Amazon’s Echo uses its Alexa voice assistant to respond to verbal commands from the user, but only when the word “Alexa” is spoken as a cue, raising questions as to why the murder suspect, Timothy Verrill, would have activated the device before murdering the women.
“Remember when Amazon claimed they only started recording when you said: “Alexa”. Turns out that’s a big freakin’ lie,” tweeted Flor. “These stupid devices are ALWAYS RECORDING. All it takes is one SJW working in Amazon Support to leak all your conversations (For The Greater Good™, of course).”
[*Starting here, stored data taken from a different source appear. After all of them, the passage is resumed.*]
(** The sum of the daily contributions of one sector over the rows dated
    [date] or earlier. *)
Definition total_to (gics_name : string) (date : Z) (rows : list SectorRow)
    : Qc :=
  sum (map sr_daily_contribution
         (filter (fun r => String.eqb (sr_gics_name r) gics_name
                           && (sr_dt r <=? date)%Z)
                 rows)).

(** The accumulators hold the totals of the rows emitted so far. *)
Definition Accumulated (cum : dict Qc) (pre : list SectorRow) : Prop :=
  forall g, dget_or g 0 cum = total g pre.

(** ** Notions for the output of get_strategy_portfolio_weight_comparison *)

(** [r] is a row built by [make_row] for an instrument on a date not before
    the base date, from the benchmark weights and overrides of that date. *)
Definition made_row (T : Tables) (base_actual_date : Z)
    (base_prices : dict (option Qc)) (r : ResultRow) : Prop :=
  exists date_obj stock_name date_prices date_local_prices strategy_weights,
    (base_actual_date <= date_obj)%Z
    /\ r = make_row (date_obj =? base_actual_date)%Z date_obj stock_name
             base_prices date_prices date_local_prices
             (build_bm_weights T date_obj []) strategy_weights
             (build_active_weights T date_obj).

(** The dates of [bm_data], as the function enumerates them. *)
Definition bm_dates (T : Tables) : list Z :=
  sorted_unique (map (fun r => fst (fst r)) (bm_data T)).

Definition row_key (r : ResultRow) : Z * string := (r_date r, r_stock_name r).
(** * Intersection counter (main.cpp): shallow embedding and verified properties

    The program reads a grayscale image, turns it into a grid of booleans
    ([Image]), strides over the grid, runs a breadth-first flood fill ([BFS])
    from every sampled white pixel, classifies the collected black pixels by
    their four extremal pixels ([IsIntersection]), and finally removes
    near-duplicates among the recorded candidates before printing the count.

    Conventions of the embedding:
    - a C++ [int] is a [Z]; arithmetic that the source performs on ints goes
      through [int_add], [int_sub], [int_abs], which write out the 32-bit
      two's-complement wrap-around;
    - a [size_t] is a non-negative [Z]; comparing an [int] with a [size_t]
      converts the int with [to_size_t];
    - [std::vector] is a [list], indexed with stdpp's lookup and insert; an
      access outside the vector is undefined behaviour in the source and is
      a [Fault] here;
    - loops whose trip count is not syntactically bounded take fuel, and
      running out of fuel is the separate outcome [OutOfFuel]. *)

From Stdlib Require Import ZArith Lia.
From stdpp Require Import base tactics option list numbers strings pretty.

Local Open Scope Z_scope.

(** ** Machine integers *)

Definition INT_MIN : Z := -2147483648.
Definition INT_MAX : Z := 2147483647.

Definition wrap_int (z : Z) : Z := (z + 2147483648) mod 4294967296 - 2147483648.

Definition int_add (a b : Z) : Z := wrap_int (a + b).
Definition int_sub (a b : Z) : Z := wrap_int (a - b).
Definition int_abs (a : Z) : Z := wrap_int (Z.abs a).

(** Conversion of an [int] to [size_t] (64 bits, unsigned). *)
Definition to_size_t (z : Z) : Z := z mod 18446744073709551616.

(** [a < n] for an [int a] and a [size_t n], as C++ evaluates it. *)
Definition int_lt_size (a n : Z) : bool := to_size_t a <? n.

Definition is_int (z : Z) : Prop := INT_MIN <= z <= INT_MAX.

(** ** Outcomes: a result, undefined behaviour, or an exhausted budget *)

Inductive fault : Type :=
  | BadIndex (size : Z) (index : Z)   (* vector of [size] elements read or written at [index] *)
  | FrontOfEmptyQueue.

Inductive outcome (A : Type) : Type :=
  | Done (a : A)
  | Fault (f : fault)
  | OutOfFuel.
Arguments Done {A} a.
Arguments Fault {A} f.
Arguments OutOfFuel {A}.

#[global] Instance outcome_ret : MRet outcome := fun A a => Done a.
#[global] Instance outcome_bind : MBind outcome := fun A B k m =>
  match m with
  | Done a => k a
  | Fault f => Fault f
  | OutOfFuel => OutOfFuel
  end.
(** * Typography and colour utilities of react-native-typography

    A shallow embedding of the colour-format validators
    (colorValidationUtils), the typography resolver (textStyleUtils) and
    the colour resolver (textColorUtils), with the properties of the
    package's specification stated and settled against them. *)

From Stdlib Require Import NArith ZArith Lia Ascii String.
From stdpp Require Import gmap strings list fin_maps pretty.

Open Scope N_scope.

(** ** JavaScript strings

    A JavaScript string is a sequence of UTF-16 code units; a code unit is
    modelled by its number. *)

Definition jsstring := list N.

(** An ASCII literal as a JavaScript string. *)
Fixpoint js (s : string) : jsstring :=
  match s with
  | EmptyString => []
  | String a s' => N_of_ascii a :: js s'
  end.

(** [s[i]] inside a template literal: the one-unit string at index [i], and
    the text of [undefined] out of range. *)
Definition charAt (s : jsstring) (i : nat) : jsstring :=
  match s !! i with
  | Some c => [c]
  | None => js "undefined"
  end.

(** ASCII part of [String.prototype.toLowerCase]: A-Z go to a-z. *)
Definition asciiLower (c : N) : N :=
  if (65 <=? c) && (c <=? 90) then c + 32 else c.

Definition asciiUpper (c : N) : N :=
  if (97 <=? c) && (c <=? 122) then c - 32 else c.

(** ** Regular expressions

    The four patterns of COLOR_PATTERNS use literals, character classes,
    concatenation, alternation, [?], [*] and bounded repetition, all between
    [^] and [$]. [RegExp.prototype.test] on such a pattern decides whether
    the whole string belongs to the language of the body; the body is
    modelled by a syntax tree and [test] by Brzozowski derivatives. *)

Module Regex.

Inductive regex : Type :=
| Void
| Eps
| Class (ranges : list (N * N))
| Cat (r1 r2 : regex)
| Alt (r1 r2 : regex)
| Star (r : regex).

Definition in_class (c : N) (ranges : list (N * N)) : bool :=
  existsb (fun rg => (fst rg <=? c) && (c <=? snd rg)) ranges.

(** Derived forms. *)
Definition Lit (c : N) : regex := Class [(c, c)].
Definition Opt (r : regex) : regex := Alt r Eps.

Fixpoint Times (n : nat) (r : regex) : regex :=
  match n with
  | O => Eps
  | S n' => Cat r (Times n' r)
  end.

Fixpoint UpTo (n : nat) (r : regex) : regex :=
  match n with
  | O => Eps
  | S n' => Opt (Cat r (UpTo n' r))
  end.

(** [r{lo,hi}] *)
Definition Between (lo hi : nat) (r : regex) : regex :=
  Cat (Times lo r) (UpTo (hi - lo) r).

Fixpoint Str (s : jsstring) : regex :=
  match s with
  | [] => Eps
  | c :: s' => Cat (Lit c) (Str s')
  end.

(** A literal under the [i] flag. Without the [u] flag ECMAScript compares
    the upper-case images of pattern and input units, and never lets a unit
    above 127 stand for an ASCII one: an ASCII letter matches exactly its two
    cases. *)
Definition LitCI (c : N) : regex :=
  Class [(asciiLower c, asciiLower c); (asciiUpper c, asciiUpper c)].

Fixpoint StrCI (s : jsstring) : regex :=
  match s with
  | [] => Eps
  | c :: s' => Cat (LitCI c) (StrCI s')
  end.

Fixpoint AltList (rs : list regex) : regex :=
  match rs with
  | [] => Void
  | [r] => r
  | r :: rs' => Alt r (AltList rs')
  end.

(** Character classes of the patterns. *)
Definition digit : regex := Class [(48, 57)].
Definition hexdigit : regex := Class [(65, 70); (97, 102); (48, 57)].
(** [\s]: WhiteSpace and LineTerminator of ECMAScript. *)
Definition whitespace_ranges : list (N * N) :=
  [(9, 13); (32, 32); (160, 160); (5760, 5760); (8192, 8202);
   (8232, 8233); (8239, 8239); (8287, 8287); (12288, 12288); (65279, 65279)].
Definition space : regex := Class whitespace_ranges.

Fixpoint nullable (r : regex) : bool :=
  match r with
  | Void => false
  | Eps => true
  | Class _ => false
  | Cat r1 r2 => nullable r1 && nullable r2
  | Alt r1 r2 => nullable r1 || nullable r2
  | Star _ => true
  end.

(** Constructors that drop the empty language, so derivatives stay small. *)
Definition cat (r1 r2 : regex) : regex :=
  match r1, r2 with
  | Void, _ => Void
  | _, Void => Void
  | Eps, _ => r2
  | _, _ => Cat r1 r2
  end.

Definition alt (r1 r2 : regex) : regex :=
  match r1, r2 with
  | Void, _ => r2
  | _, Void => r1
  | _, _ => Alt r1 r2
  end.

Fixpoint deriv (c : N) (r : regex) : regex :=
  match r with
  | Void => Void
  | Eps => Void
  | Class ranges => if in_class c ranges then Eps else Void
  | Cat r1 r2 =>
      alt (cat (deriv c r1) r2) (if nullable r1 then deriv c r2 else Void)
  | Alt r1 r2 => alt (deriv c r1) (deriv c r2)
  | Star r1 => cat (deriv c r1) (Star r1)
  end.

(** [/^r$/.test(s)] *)
Fixpoint test (r : regex) (s : jsstring) : bool :=
  match s with
  | [] => nullable r
  | c :: s' => test (deriv c r) s'
  end.

(** The language of a pattern, as a relation. *)
Inductive Matches : regex -> jsstring -> Prop :=
| MEps : Matches Eps []
| MClass ranges c : in_class c ranges = true -> Matches (Class ranges) [c]
| MCat r1 r2 s1 s2 :
    Matches r1 s1 -> Matches r2 s2 -> Matches (Cat r1 r2) (s1 ++ s2)
| MAltL r1 r2 s : Matches r1 s -> Matches (Alt r1 r2) s
| MAltR r1 r2 s : Matches r2 s -> Matches (Alt r1 r2) s
| MStarNil r : Matches (Star r) []
| MStarApp r s1 s2 :
    Matches r s1 -> Matches (Star r) s2 -> Matches (Star r) (s1 ++ s2).

End Regex.

(** ** colorValidationUtils *)

Module ColorValidation.
Import Regex.

Definition isDigit (c : N) : bool := (48 <=? c) && (c <=? 57).

(** [s.match(/\d+/g)]: the maximal runs of digits from left to right, or
    [null] ([None]) when there is none. *)
Fixpoint digitRuns (s : jsstring) : list jsstring :=
  match s with
  | [] => []
  | c :: s' =>
      if isDigit c then
        match s' with
        | [] => [[c]]
        | d :: _ =>
            if isDigit d then
              match digitRuns s' with
              | run :: runs => (c :: run) :: runs
              | [] => [[c]]
              end
            else [c] :: digitRuns s'
        end
      else digitRuns s'
  end.

Definition match_digits (s : jsstring) : option (list jsstring) :=
  match digitRuns s with
  | [] => None
  | runs => Some runs
  end.

(** [Number] on a run of decimal digits. The double that JavaScript computes
    is exact below 2^53 and compares with 255, 360 and 100 as the exact value
    does above it. *)
Definition Number (ds : jsstring) : N :=
  fold_left (fun acc c => 10 * acc + (c - 48)) ds 0.

Definition ws : regex := Star space.
(** [\d{1,3}%?] and [\d{1,3}%] *)
Definition rgb_channel : regex := Cat (Between 1 3 digit) (Opt (Lit 37)).
Definition pct_channel : regex := Cat (Between 1 3 digit) (Lit 37).
(** The optional alpha group: a comma, white space, the text [[01]?\.?\d*],
    white space. *)
Definition alpha_text : regex :=
  Cat (Opt (Class [(48, 49)])) (Cat (Opt (Lit 46)) (Star digit)).
Definition alpha_part : regex :=
  Opt (Cat (Lit 44) (Cat ws (Cat alpha_text ws))).

(** COLOR_PATTERNS.hex: [/^#([A-Fa-f0-9]{3}|[A-Fa-f0-9]{6})$/] *)
Definition pattern_hex : regex :=
  Cat (Lit 35) (Alt (Times 3 hexdigit) (Times 6 hexdigit)).

(** COLOR_PATTERNS.rgb *)
Definition pattern_rgb : regex :=
  Cat (Str (js "rgb")) (Cat (Opt (Lit 97)) (Cat (Lit 40)
  (Cat ws (Cat rgb_channel (Cat ws (Cat (Lit 44)
  (Cat ws (Cat rgb_channel (Cat ws (Cat (Lit 44)
  (Cat ws (Cat rgb_channel (Cat ws
  (Cat alpha_part (Lit 41))))))))))))))).

(** COLOR_PATTERNS.hsl *)
Definition pattern_hsl : regex :=
  Cat (Str (js "hsl")) (Cat (Opt (Lit 97)) (Cat (Lit 40)
  (Cat ws (Cat (Between 1 3 digit) (Cat ws (Cat (Lit 44)
  (Cat ws (Cat pct_channel (Cat ws (Cat (Lit 44)
  (Cat ws (Cat pct_channel (Cat ws
  (Cat alpha_part (Lit 41))))))))))))))).

Definition color_names : list string :=
  ["red"; "blue"; "green"; "yellow"; "orange"; "purple"; "pink"; "brown";
   "black"; "white"; "gray"; "grey"; "transparent"; "inherit"; "initial";
   "unset"; "currentcolor"]%string.

(** COLOR_PATTERNS.named, with the [i] flag *)
Definition pattern_named : regex :=
  AltList (map (fun n => StrCI (js n)) color_names).

Definition isValidHexColor (color : jsstring) : bool :=
  test pattern_hex color.
(** * Network telemetry pipeline: collector (networkws.py) and analyzer (service.py)

    A shallow embedding of the two Python programs of the repository and the
    properties of their specification.

    Part I holds the programs:
    - [Py]: the few Python built-ins the code relies on (string slicing,
      indexing, [startswith], decimal printing of integers).
    - [Ipaddr]: the interface of the standard [ipaddress] module used by
      [ConnectionTracker.is_local_address], and an IPv4 instance of it.
    - [NetworkWS]: [ConnectionTracker] of networkws.py.
    - [Service]: [NetworkAnalyzer.calculate_anomaly_score] and the
      [WebSocketServer] of service.py.

    Part II holds their properties, in [PyFacts], [NetworkWSFacts] and
    [ServiceFacts].

    Conventions.  Python dictionaries are [gmap]s and Python sets are
    [gset]s.  An exception is an explicit result: [None] where the code
    catches it on the spot, a constructor [Raised] where it leaves the
    function.  What a call reads from outside the program (the connection
    table, the process table, the clock, the state of the websockets) is an
    argument of its model.  A Python [float] is the rational number it
    denotes and float arithmetic is exact; [normalize_rounded] and
    [ServiceFacts.normalize_rounded_bounds] redo the normalization with
    every operation rounded. *)

From Stdlib Require Import ZArith QArith Qminmax Qround Lia Lqa Ascii String.
From stdpp Require Import base decidable option list sorting strings pretty gmap.

Local Open Scope string_scope.
Local Open Scope Z_scope.

(* ===================================================================== *)
(** * Part I: the programs *)
(* ===================================================================== *)

(* ===================================================================== *)
(** ** Python built-ins *)
(* ===================================================================== *)

Module Py.

(** [str(n)] and [f"{n}"] for an [int]. *)
Definition str_of_int (n : Z) : string := pretty n.

(** [s[0]]: the one-character string at index 0; [None] is [IndexError]. *)
Definition index0 (s : string) : option string :=
  match s with
  | EmptyString => None
  | String a _ => Some (String a EmptyString)
  end.

(** [s[:n]]. *)
Fixpoint slice_to (n : nat) (s : string) : string :=
  match n, s with
  | O, _ => EmptyString
  | S _, EmptyString => EmptyString
  | S n', String a s' => String a (slice_to n' s')
  end.

(** [s.startswith(p)]. *)
Fixpoint startswith (p s : string) : bool :=
  match p, s with
  | EmptyString, _ => true
  | String _ _, EmptyString => false
  | String a p', String b s' =>
      if Ascii.eqb a b then startswith p' s' else false
  end.

(** [s.split(sep)] for a one-character separator. *)
Fixpoint split_on (sep : ascii) (s : string) : list string :=
  match s with
  | EmptyString => [EmptyString]
  | String a s' =>
      if Ascii.eqb a sep then EmptyString :: split_on sep s'
      else match split_on sep s' with
           | [] => [String a EmptyString]
           | w :: ws => String a w :: ws
           end
  end.

(** [sep.join(l)]. *)
Fixpoint join (sep : string) (l : list string) : string :=
  match l with
  | [] => EmptyString
  | [w] => w
  | w :: ws => w +:+ sep +:+ join sep ws
  end.

End Py.

(* ===================================================================== *)
(** ** The [ipaddress] module *)
(* ===================================================================== *)

Module Ipaddr.

(** What [is_local_address] uses of the standard library: the constructor
    [ipaddress.ip_address] ([None] stands for [ValueError]), the two
    properties [is_private] and [is_loopback], and [str]. *)
Class Lib := {
  ip_obj : Type;
  ip_address : string → option ip_obj;
  is_private : ip_obj → bool;
  is_loopback : ip_obj → bool;
  to_str : ip_obj → string
}.

(** *** IPv4 dotted-quad addresses

    The IPv4 half of the module, after CPython's [IPv4Address]: an address
    is its 32-bit integer [_ip].  The IPv6 half is left out: the instance
    below takes any other string as malformed, and the examples use dotted
    quads only. *)

(** The integer of four octets, [int.from_bytes(octets, 'big')]. *)
Definition quad (a b c d : Z) : Z :=
  Z.lor (Z.shiftl a 24) (Z.lor (Z.shiftl b 16) (Z.lor (Z.shiftl c 8) d)).

Definition digit_val (a : ascii) : option Z :=
  let n := Z.of_N (N_of_ascii a) in
  if (48 <=? n) && (n <=? 57) then Some (n - 48) else None.

(** [int(s, 10)] for a string of ASCII digits; [None] for another string. *)
Fixpoint digits_val (acc : Z) (s : string) : option Z :=
  match s with
  | EmptyString => Some acc
  | String a s' =>
      match digit_val a with
      | Some d => digits_val (10 * acc + d) s'
      | None => None
      end
  end.

(** [IPv4Address._parse_octet]: one to three ASCII digits, no leading zero
    but in "0", at most 255. *)
Definition parse_octet (octet_str : string) : option Z :=
  match octet_str with
  | EmptyString => None
  | String a _ =>
      match digits_val 0 octet_str with
      | None => None
      | Some octet_int =>
          if (3 <? String.length octet_str)%nat then None
          else if negb (String.eqb octet_str "0") && Ascii.eqb a "0"%char
          then None
          else if 255 <? octet_int then None
          else Some octet_int
      end
  end.
Lemma disciplined_deliver (run : handler_fn → Z → M noreturn) (sig : Z) :
  (∀ h signum, disciplined (run h signum)) → disciplined (deliver run sig).
Proof.
  intros Hrun s o s' Hd. unfold deliver in Hd.
  destruct (sigactions s !! sig) as [sa|].
  - destruct (decide (sig ∈ sigmask s)).
    + injection Hd as <- <-. exists []. rewrite app_nil_r.
      split; [done | apply cleanup_free_nil].
    + exact (Hrun _ _ _ _ _ Hd).
  - injection Hd as <- <-. exists []. rewrite app_nil_r.
    split; [done | apply cleanup_free_nil].
Qed.

Lemma disciplined_run_step (raise : Z → M noreturn) (b : step_behaviour) :
  (∀ sig, disciplined (raise sig)) → disciplined (run_step raise b).
Proof.
  intros Hraise. destruct b as [res|sig]; cbn [run_step].
  - apply disciplined_quiet, quiet_ret.
  - apply disciplined_diverge, Hraise.
Qed.

Lemma disciplined_TryExecute (this : nat) (section_name : string) (func : M bool) :
  disciplined func → disciplined (TryExecute this section_name func).
Proof.
  intros Hfunc. unfold TryExecute.
  apply disciplined_bind; [apply disciplined_store | intros _].
  apply disciplined_setjmp. intros r. destruct (negb (r =? 0)%Z).
  - apply disciplined_bind; [apply disciplined_quiet, quiet_fmt_print | intros _].
    apply disciplined_bind; [apply disciplined_quiet, quiet_sigprocmask_unblock | intros _].
    apply disciplined_bind; [apply disciplined_store | intros _].
    apply disciplined_quiet, quiet_ret.
  - apply disciplined_bind; [exact Hfunc | intros res].
    apply disciplined_bind; [apply disciplined_store | intros _].
    apply disciplined_quiet, quiet_ret.
Qed.

Lemma disciplined_MakeCrashLog_model (raise : Z → M noreturn)
    (items : list composition_item) (this : nat) :
  (∀ sig, disciplined (raise sig)) → disciplined (MakeCrashLog_model raise items this).
Proof.
  intros Hraise.
  induction items as [|[label step|sig|label] rest IH]; cbn [MakeCrashLog_model].
  - apply disciplined_quiet, quiet_ret.
  - apply disciplined_bind; [|intros _; exact IH].
    by apply disciplined_TryExecute, disciplined_run_step.
  - apply disciplined_diverge, Hraise.
  - apply disciplined_bind; [|intros _; exact IH].
    apply disciplined_TryExecute, disciplined_diverge.
    by apply disciplined_throw.
Qed.

Lemma disciplined_HandleInternalCrash (signum : Z) : disciplined (HandleInternalCrash signum).
Proof.
  assert (Habort : disciplined (A := noreturn)
                     (fmt_print HandleInternalCrash_notice ;; _exit 1)).
  { intros s o s' [= <- <-]. exists []. rewrite app_nil_r. split; [done|].
    exists CatastrophicFailure. split; [done|]. split; [apply cleanup_free_nil|].
    by exists (console s). }
  unfold HandleInternalCrash.
  apply disciplined_bind; [apply disciplined_quiet, quiet_gets | intros [p|]].
  - apply disciplined_bind; [apply disciplined_load | intros [|]].
    + by apply disciplined_throw.
    + exact Habort.
  - exact Habort.
Qed.

Lemma disciplined_cleanup_exit : disciplined (A := noreturn) (AfterCrashLogCleanup ;; _exit 2).
Proof.
  intros s o s' [= <- <-]. exists [EvAfterCrashLogCleanup]. split; [done|].
  exists ReportWritten. split; [done|]. exists []. split; [done | apply cleanup_free_nil].
Qed.

Lemma disciplined_HandleCrash (c : collaborators) (signum : Z) :
  (∀ this, disciplined (MakeCrashLog c this)) → disciplined (HandleCrash c signum).
Proof.
  intros Hmake s o s' Hrun.
  destruct (current s) as [p|] eqn:Hcur.
  { rewrite (HandleCrash_current_set c signum s p Hcur) in Hrun.
    injection Hrun as <- <-. exists [EvAfterCrashLogCleanup]. split; [done|].
    exists ReportWritten. split; [done|]. exists []. split; [done | apply cleanup_free_nil]. }
  rewrite (HandleCrash_current_null c signum s Hcur) in Hrun.
  destruct (TestEmergency c).
  { injection Hrun as <- <-. exists [EvTestEmergency].
    split; [reflexivity|].
    exists ReportSkipped. split; [done|]. split.
    - unfold cleanup_free. rewrite list_elem_of_singleton. congruence.
    - exists []. by left. }
  destruct (SaveloadCrashWithMissingNewGRFs c).
  { injection Hrun as <- <-.
    exists [EvTestEmergency; EvSaveloadCrashWithMissingNewGRFs].
    split; [reflexivity|].
    exists ReportSkipped. split; [done|]. split.
    - unfold cleanup_free. rewrite !elem_of_cons, elem_of_nil. intros [?|[?|[]]]; congruence.
    - exists [EvTestEmergency]. by right. }
  assert (Hrest : disciplined (A := noreturn)
            (call_MakeCrashLog c (length (heap s)) ;; AfterCrashLogCleanup ;; _exit 2)).
  { apply disciplined_bind; [|intros _; apply disciplined_cleanup_exit].
    unfold call_MakeCrashLog.
    apply disciplined_bind; [by apply disciplined_log_event | intros _; apply Hmake]. }
  destruct (Hrest _ _ _ Hrun) as (t & Ht & Hd).
  cbn [with_current with_heap with_trace trace] in Ht.
  exists ([EvTestEmergency; EvSaveloadCrashWithMissingNewGRFs] ++ t).
  split; [by rewrite Ht, app_assoc|].
  apply exit_discipline_prepend; [|exact Hd].
  unfold cleanup_free. rewrite !elem_of_cons, elem_of_nil. intros [?|[?|[]]]; congruence.
Qed.

Lemma disciplined_run_handler (depth : nat) (ep : episode) (h : handler_fn) (signum : Z) :
  disciplined (run_handler depth ep h signum).
Proof.
  revert h signum. induction depth as [|d IH]; intros [|] signum; cbn [run_handler].
  - by apply disciplined_throw.
  - apply disciplined_HandleInternalCrash.
  - apply disciplined_HandleCrash. intros this. cbn [MakeCrashLog].
    apply disciplined_MakeCrashLog_model. intros sig.
    apply disciplined_deliver, IH.
  - apply disciplined_HandleInternalCrash.
Qed.

End Discipline.

(** C3. The three exit statuses are pairwise different ([exit_status] is
    injective), and whenever a handler of this unit ends the process with
    [_exit], the status is one of the three and tells how the episode went:
    3 after a pre-check with no cleanup, 2 right after the cleanup, 1 right
    after the fatal notice of [HandleInternalCrash]. *)
Theorem exit_statuses_distinct_and_exhaustive `{signal_h} :
  (∀ k1 k2, exit_status k1 = exit_status k2 → k1 = k2) ∧
  (∀ depth ep h signum s status s',
     run_handler depth ep h signum s = (Abrupt (Exit status), s') →
     ∃ k added,
       status = exit_status k ∧ trace s' = trace s ++ added ∧ ended_as k added s').
Proof.
  split.
  - intros [] []; cbn; intros Heq; (reflexivity || discriminate Heq).
  - intros depth ep h signum s status s' Hrun.
    destruct (disciplined_run_handler depth ep h signum _ _ _ Hrun)
      as (added & Htrace & k & Hstatus & Hended).
    by exists k, added.
Qed.

Lemma exit_statuses_distinct_and_exhaustive_witness :
  (∃ k added,
     2%Z = exit_status k ∧
     trace (linux_first_fault bumpy_episode).2 = trace linux_armed ++ added ∧
     ended_as k added (linux_first_fault bumpy_episode).2) ∧
  (∃ k added,
     3%Z = exit_status k ∧
     trace (linux_first_fault skipping_episode).2 = trace linux_armed ++ added ∧
     ended_as k added (linux_first_fault skipping_episode).2) ∧
  (∃ k added,
     1%Z = exit_status k ∧
     trace (linux_first_fault broken_episode).2 = trace linux_armed ++ added ∧
     ended_as k added (linux_first_fault broken_episode).2).
Proof.
  pose proof (@exit_statuses_distinct_and_exhaustive linux_signal_h) as [_ Hexit].
  split; [|split].
  - apply (Hexit 1 bumpy_episode HandleCrash_fn 11%Z linux_armed).
    vm_compute. reflexivity.
  - apply (Hexit 1 skipping_episode HandleCrash_fn 11%Z linux_armed).
    vm_compute. reflexivity.
  - apply (Hexit 1 broken_episode HandleCrash_fn 11%Z linux_armed).
    vm_compute. reflexivity.
Defined.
Remember when Amazon claimed they only started recording when you said: "Alexa". Turns out that's a big freakin' lie. These stupid devices are ALWAYS RECORDING. All it takes is one SJW working in Amazon Support to leak all your conversations (For The Greater Good™, of course)
I guess they're not *technically* lying. It's true, they only start recording when you say "Alexa". What they don't tell you is they NEVER STOP RECORDING after you say "Alexa" just ONCE.
Earlier this year, it was reported that a private conversation between a husband and wife in Portland eventually ended up in the inbox of the man’s colleague.
After the work colleague received the email, he immediately called the woman and said, “Unplug your Alexa devices right now, you’re being hacked.”
“I felt invaded,” Danielle told KIRO-TV. “A total privacy invasion. Immediately, I said, ‘I’m never plugging that device in again because I can’t trust it.’”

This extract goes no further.